[Provided information]
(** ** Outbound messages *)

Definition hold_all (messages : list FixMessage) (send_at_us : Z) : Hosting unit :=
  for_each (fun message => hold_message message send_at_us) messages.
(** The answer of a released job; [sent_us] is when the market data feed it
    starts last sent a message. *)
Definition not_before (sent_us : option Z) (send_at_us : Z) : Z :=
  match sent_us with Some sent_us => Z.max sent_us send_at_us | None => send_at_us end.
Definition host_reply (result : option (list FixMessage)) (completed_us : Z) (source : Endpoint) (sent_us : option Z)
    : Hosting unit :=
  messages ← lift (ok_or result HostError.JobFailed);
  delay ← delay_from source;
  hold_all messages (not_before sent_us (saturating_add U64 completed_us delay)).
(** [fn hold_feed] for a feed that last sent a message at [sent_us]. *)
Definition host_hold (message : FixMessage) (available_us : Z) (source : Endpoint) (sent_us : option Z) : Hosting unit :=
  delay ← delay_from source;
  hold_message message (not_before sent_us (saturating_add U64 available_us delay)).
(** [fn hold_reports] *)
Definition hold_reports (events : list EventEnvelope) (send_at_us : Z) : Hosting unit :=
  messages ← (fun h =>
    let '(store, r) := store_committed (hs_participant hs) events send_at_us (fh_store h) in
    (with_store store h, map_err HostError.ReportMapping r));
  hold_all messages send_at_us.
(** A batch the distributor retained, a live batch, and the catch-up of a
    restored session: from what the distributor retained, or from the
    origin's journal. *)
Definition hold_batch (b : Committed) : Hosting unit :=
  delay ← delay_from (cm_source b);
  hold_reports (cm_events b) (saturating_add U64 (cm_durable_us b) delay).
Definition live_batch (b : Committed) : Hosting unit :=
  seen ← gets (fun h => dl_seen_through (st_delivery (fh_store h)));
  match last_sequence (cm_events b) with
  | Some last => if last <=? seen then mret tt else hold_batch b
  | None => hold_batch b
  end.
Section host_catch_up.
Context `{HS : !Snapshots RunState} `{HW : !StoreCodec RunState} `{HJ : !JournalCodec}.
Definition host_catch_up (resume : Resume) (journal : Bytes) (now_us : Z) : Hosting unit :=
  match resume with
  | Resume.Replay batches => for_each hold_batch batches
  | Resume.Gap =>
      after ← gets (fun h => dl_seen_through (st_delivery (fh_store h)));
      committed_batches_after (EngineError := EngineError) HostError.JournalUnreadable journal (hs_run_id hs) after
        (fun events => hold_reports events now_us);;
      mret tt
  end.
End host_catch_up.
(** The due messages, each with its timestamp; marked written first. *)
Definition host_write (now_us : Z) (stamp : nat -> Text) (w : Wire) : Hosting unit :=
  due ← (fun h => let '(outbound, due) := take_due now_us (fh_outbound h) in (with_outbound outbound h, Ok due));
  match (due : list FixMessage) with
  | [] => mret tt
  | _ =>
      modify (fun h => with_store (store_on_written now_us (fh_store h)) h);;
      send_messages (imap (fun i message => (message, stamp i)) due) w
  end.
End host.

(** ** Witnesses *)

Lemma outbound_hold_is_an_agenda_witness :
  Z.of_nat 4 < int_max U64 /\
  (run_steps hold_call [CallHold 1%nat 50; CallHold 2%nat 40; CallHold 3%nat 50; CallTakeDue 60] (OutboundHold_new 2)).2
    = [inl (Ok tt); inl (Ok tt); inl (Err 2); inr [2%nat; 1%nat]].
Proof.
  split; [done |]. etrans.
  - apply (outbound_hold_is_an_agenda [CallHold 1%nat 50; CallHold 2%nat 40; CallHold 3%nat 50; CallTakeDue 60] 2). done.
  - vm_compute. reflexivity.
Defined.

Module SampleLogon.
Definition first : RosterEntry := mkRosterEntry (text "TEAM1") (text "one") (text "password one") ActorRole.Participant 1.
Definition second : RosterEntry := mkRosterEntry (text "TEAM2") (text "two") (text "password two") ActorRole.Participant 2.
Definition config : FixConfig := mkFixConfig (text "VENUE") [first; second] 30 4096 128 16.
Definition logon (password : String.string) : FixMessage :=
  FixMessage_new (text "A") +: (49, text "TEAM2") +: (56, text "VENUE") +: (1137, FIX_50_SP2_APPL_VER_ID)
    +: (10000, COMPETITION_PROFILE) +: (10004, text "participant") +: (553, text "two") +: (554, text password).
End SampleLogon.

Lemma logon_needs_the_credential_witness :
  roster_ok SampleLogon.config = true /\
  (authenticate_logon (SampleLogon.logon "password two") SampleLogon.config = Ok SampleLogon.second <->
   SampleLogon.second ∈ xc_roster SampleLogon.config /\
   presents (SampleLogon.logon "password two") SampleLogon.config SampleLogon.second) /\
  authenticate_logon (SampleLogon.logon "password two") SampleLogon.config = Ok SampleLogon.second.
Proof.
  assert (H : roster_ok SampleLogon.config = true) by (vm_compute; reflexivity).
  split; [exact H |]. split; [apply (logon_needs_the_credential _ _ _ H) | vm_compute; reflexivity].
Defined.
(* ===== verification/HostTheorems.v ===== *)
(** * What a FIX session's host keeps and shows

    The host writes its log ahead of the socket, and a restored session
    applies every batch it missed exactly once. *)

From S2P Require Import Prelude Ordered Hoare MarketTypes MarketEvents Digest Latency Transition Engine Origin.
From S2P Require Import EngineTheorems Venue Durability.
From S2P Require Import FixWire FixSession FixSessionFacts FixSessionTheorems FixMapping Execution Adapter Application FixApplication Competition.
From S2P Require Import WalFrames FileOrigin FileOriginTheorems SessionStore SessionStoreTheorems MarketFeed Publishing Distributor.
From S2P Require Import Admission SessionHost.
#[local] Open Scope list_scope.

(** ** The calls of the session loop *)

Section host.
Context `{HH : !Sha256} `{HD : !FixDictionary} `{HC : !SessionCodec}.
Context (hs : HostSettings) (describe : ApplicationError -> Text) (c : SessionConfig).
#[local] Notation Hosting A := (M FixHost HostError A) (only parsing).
[/Provided information]
[Provided information]
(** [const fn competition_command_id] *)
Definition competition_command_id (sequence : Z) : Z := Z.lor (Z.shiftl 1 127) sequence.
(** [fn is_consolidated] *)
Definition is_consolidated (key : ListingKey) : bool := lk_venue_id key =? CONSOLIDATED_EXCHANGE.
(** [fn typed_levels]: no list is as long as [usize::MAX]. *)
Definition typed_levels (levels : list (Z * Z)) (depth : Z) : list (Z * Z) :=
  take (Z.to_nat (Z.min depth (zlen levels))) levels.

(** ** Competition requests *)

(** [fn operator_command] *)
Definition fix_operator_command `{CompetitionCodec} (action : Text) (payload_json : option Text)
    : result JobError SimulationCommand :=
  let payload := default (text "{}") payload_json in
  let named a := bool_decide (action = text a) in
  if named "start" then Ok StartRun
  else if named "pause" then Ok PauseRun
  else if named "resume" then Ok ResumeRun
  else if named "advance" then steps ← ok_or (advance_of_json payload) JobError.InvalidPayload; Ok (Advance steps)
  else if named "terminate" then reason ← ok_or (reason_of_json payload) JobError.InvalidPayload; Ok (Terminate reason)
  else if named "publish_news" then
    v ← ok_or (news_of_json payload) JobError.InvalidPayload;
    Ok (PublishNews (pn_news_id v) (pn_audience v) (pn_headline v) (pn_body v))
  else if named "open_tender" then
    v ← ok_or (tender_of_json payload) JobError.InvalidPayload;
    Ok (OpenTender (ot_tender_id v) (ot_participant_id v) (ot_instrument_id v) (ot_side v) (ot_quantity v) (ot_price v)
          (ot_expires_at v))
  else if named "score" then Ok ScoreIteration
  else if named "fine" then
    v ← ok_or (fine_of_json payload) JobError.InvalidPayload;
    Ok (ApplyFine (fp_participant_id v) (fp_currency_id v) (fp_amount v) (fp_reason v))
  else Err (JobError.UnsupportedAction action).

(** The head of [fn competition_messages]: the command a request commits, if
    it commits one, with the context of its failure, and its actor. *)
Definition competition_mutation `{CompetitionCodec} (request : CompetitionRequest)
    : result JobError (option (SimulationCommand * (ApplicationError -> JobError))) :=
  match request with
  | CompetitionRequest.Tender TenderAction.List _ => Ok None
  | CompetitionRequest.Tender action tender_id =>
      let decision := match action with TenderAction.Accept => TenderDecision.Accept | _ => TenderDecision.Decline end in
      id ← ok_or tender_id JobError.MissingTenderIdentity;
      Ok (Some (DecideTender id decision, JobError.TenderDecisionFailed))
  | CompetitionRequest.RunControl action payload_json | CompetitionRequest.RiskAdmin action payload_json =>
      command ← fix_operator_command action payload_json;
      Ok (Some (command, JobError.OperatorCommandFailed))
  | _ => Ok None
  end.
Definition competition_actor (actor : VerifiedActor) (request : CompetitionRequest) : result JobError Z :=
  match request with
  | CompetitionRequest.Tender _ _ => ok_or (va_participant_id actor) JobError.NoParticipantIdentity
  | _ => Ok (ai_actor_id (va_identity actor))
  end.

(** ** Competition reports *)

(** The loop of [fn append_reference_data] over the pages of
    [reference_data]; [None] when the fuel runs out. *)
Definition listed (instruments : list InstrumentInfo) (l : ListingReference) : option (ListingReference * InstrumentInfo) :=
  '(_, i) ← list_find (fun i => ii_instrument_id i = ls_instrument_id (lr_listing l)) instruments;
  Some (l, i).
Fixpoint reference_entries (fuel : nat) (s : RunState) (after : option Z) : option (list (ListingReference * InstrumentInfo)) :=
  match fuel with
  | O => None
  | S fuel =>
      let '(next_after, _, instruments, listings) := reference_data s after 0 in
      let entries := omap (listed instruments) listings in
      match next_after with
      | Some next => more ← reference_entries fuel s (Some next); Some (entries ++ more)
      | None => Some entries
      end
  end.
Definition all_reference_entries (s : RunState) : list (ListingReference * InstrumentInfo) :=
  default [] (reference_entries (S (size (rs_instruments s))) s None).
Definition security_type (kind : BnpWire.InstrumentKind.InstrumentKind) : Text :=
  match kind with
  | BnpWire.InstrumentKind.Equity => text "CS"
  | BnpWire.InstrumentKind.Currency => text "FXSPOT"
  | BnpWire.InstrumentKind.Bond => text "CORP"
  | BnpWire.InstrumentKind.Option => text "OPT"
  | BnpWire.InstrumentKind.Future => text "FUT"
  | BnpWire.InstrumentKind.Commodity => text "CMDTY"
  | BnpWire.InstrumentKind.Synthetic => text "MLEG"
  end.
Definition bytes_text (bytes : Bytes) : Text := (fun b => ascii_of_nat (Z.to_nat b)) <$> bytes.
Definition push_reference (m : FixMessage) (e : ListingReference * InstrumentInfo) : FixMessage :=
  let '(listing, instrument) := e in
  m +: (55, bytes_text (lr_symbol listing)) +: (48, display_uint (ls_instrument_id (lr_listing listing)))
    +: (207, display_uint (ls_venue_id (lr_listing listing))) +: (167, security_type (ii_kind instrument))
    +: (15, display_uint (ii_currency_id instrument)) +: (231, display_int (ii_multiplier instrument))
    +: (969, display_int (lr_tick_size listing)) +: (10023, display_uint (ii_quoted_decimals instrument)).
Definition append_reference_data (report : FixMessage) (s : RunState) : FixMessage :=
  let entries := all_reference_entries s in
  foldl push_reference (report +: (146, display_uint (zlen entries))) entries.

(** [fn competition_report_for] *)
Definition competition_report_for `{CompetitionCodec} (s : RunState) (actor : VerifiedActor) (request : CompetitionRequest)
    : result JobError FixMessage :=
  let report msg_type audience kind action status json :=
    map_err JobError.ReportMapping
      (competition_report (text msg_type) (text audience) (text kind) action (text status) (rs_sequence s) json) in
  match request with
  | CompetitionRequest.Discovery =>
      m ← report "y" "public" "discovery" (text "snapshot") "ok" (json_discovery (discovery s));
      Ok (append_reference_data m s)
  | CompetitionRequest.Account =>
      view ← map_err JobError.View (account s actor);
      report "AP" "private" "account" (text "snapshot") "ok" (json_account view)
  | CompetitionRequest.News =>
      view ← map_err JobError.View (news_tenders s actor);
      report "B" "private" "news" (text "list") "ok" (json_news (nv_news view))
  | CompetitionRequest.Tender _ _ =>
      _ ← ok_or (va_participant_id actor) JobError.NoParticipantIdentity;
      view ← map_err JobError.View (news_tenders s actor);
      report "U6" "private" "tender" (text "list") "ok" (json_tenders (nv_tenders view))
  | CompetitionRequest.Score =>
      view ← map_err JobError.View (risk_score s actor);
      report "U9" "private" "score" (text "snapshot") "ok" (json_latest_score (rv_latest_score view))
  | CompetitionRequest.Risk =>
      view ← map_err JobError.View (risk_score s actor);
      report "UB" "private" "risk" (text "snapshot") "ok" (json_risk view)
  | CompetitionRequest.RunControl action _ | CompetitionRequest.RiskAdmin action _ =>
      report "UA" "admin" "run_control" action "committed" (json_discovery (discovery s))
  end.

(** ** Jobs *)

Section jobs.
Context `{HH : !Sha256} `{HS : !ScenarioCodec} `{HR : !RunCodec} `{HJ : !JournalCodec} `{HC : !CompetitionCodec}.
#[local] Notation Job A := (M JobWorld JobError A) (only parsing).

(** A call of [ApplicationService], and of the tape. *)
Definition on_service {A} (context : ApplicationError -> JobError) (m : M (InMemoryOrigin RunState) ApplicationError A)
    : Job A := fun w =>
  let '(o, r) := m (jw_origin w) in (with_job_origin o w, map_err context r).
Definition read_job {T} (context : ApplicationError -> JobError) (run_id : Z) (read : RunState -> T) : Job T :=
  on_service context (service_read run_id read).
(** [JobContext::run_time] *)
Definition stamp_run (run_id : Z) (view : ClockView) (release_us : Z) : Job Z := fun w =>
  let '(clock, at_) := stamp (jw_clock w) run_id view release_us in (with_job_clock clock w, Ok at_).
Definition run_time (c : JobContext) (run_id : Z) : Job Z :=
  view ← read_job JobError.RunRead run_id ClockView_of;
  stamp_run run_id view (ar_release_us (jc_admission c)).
[/Provided information]
[Provided information]
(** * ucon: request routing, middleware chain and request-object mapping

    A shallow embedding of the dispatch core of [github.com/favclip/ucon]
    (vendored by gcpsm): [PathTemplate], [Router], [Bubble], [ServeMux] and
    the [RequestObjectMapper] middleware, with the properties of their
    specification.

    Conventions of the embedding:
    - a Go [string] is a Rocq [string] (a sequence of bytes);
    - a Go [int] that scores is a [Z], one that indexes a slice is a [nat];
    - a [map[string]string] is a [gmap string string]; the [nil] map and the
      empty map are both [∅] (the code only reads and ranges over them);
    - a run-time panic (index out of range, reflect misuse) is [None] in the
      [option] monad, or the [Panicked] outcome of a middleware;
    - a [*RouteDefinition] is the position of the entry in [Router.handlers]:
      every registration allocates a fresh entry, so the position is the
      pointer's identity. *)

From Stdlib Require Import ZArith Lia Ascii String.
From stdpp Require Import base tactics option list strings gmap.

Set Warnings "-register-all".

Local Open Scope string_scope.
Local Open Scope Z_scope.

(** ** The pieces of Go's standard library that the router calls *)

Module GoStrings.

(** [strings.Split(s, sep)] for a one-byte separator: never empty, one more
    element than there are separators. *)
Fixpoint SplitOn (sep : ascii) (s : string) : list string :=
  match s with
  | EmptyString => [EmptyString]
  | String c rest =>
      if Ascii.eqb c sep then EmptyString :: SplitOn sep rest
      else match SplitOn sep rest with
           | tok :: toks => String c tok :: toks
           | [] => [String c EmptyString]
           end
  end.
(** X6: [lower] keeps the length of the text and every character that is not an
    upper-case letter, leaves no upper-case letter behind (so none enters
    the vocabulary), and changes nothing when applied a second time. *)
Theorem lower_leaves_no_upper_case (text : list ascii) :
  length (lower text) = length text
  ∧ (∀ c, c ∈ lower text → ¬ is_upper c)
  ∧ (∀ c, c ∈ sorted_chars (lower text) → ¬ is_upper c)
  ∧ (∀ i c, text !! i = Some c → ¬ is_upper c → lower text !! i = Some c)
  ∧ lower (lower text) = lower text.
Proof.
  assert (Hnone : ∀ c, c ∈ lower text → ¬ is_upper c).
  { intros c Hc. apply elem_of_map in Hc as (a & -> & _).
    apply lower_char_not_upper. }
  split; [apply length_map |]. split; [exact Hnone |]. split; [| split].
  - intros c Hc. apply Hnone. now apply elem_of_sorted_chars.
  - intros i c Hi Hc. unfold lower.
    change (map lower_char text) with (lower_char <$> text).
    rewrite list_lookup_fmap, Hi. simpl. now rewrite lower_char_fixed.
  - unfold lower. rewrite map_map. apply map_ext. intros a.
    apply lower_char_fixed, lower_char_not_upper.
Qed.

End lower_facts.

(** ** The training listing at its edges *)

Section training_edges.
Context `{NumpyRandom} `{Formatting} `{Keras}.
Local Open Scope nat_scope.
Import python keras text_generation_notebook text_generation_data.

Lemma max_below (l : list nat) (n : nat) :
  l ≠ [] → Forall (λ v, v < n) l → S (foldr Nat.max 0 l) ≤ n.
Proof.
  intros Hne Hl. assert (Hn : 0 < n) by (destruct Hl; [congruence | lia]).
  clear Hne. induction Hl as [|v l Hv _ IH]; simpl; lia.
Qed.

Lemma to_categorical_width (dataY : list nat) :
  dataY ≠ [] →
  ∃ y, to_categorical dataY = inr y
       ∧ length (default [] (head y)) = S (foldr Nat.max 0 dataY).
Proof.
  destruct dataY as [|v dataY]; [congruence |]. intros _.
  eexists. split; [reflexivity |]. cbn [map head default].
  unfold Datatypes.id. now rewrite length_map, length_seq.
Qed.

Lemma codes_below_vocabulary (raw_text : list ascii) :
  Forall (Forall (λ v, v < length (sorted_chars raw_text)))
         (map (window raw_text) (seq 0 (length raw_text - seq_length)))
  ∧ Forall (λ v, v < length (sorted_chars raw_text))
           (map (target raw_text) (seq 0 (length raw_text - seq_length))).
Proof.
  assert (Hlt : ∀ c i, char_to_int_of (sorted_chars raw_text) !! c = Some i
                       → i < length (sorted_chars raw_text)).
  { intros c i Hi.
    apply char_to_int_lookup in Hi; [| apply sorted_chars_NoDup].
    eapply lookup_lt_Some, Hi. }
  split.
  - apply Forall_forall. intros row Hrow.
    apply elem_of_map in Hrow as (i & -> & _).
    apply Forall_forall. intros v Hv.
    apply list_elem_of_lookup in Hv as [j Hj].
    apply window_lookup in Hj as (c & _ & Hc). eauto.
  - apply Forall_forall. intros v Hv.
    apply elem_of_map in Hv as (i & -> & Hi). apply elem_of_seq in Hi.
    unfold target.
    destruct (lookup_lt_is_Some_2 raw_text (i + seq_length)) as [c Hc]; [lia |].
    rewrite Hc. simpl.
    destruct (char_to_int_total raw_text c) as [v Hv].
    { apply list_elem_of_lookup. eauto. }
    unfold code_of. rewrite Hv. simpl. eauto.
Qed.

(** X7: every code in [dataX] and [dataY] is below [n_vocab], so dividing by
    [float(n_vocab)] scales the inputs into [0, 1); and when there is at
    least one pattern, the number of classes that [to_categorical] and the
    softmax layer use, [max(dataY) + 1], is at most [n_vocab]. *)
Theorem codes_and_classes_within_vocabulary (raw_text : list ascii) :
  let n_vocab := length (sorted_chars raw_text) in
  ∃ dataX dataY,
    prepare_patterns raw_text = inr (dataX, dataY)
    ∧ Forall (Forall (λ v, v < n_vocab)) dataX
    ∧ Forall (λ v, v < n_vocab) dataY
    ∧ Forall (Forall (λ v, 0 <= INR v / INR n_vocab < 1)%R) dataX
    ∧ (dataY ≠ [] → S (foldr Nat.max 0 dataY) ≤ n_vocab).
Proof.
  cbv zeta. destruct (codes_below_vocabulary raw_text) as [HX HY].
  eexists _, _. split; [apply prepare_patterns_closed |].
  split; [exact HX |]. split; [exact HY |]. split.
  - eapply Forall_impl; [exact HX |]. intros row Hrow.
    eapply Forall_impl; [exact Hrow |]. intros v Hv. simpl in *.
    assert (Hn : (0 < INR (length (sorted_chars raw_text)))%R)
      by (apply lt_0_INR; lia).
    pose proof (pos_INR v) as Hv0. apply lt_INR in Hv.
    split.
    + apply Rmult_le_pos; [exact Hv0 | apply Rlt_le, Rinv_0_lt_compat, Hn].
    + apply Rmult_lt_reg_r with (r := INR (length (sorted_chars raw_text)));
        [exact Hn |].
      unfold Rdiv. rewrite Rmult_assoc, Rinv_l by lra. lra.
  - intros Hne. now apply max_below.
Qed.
[/Provided information]
[What is being asked] Copy every line above in which the string "Notation" shows up.

[Solution to this task]
#[local] Notation Hosting A := (M FixHost HostError A) (only parsing).
#[local] Notation Job A := (M JobWorld JobError A) (only parsing).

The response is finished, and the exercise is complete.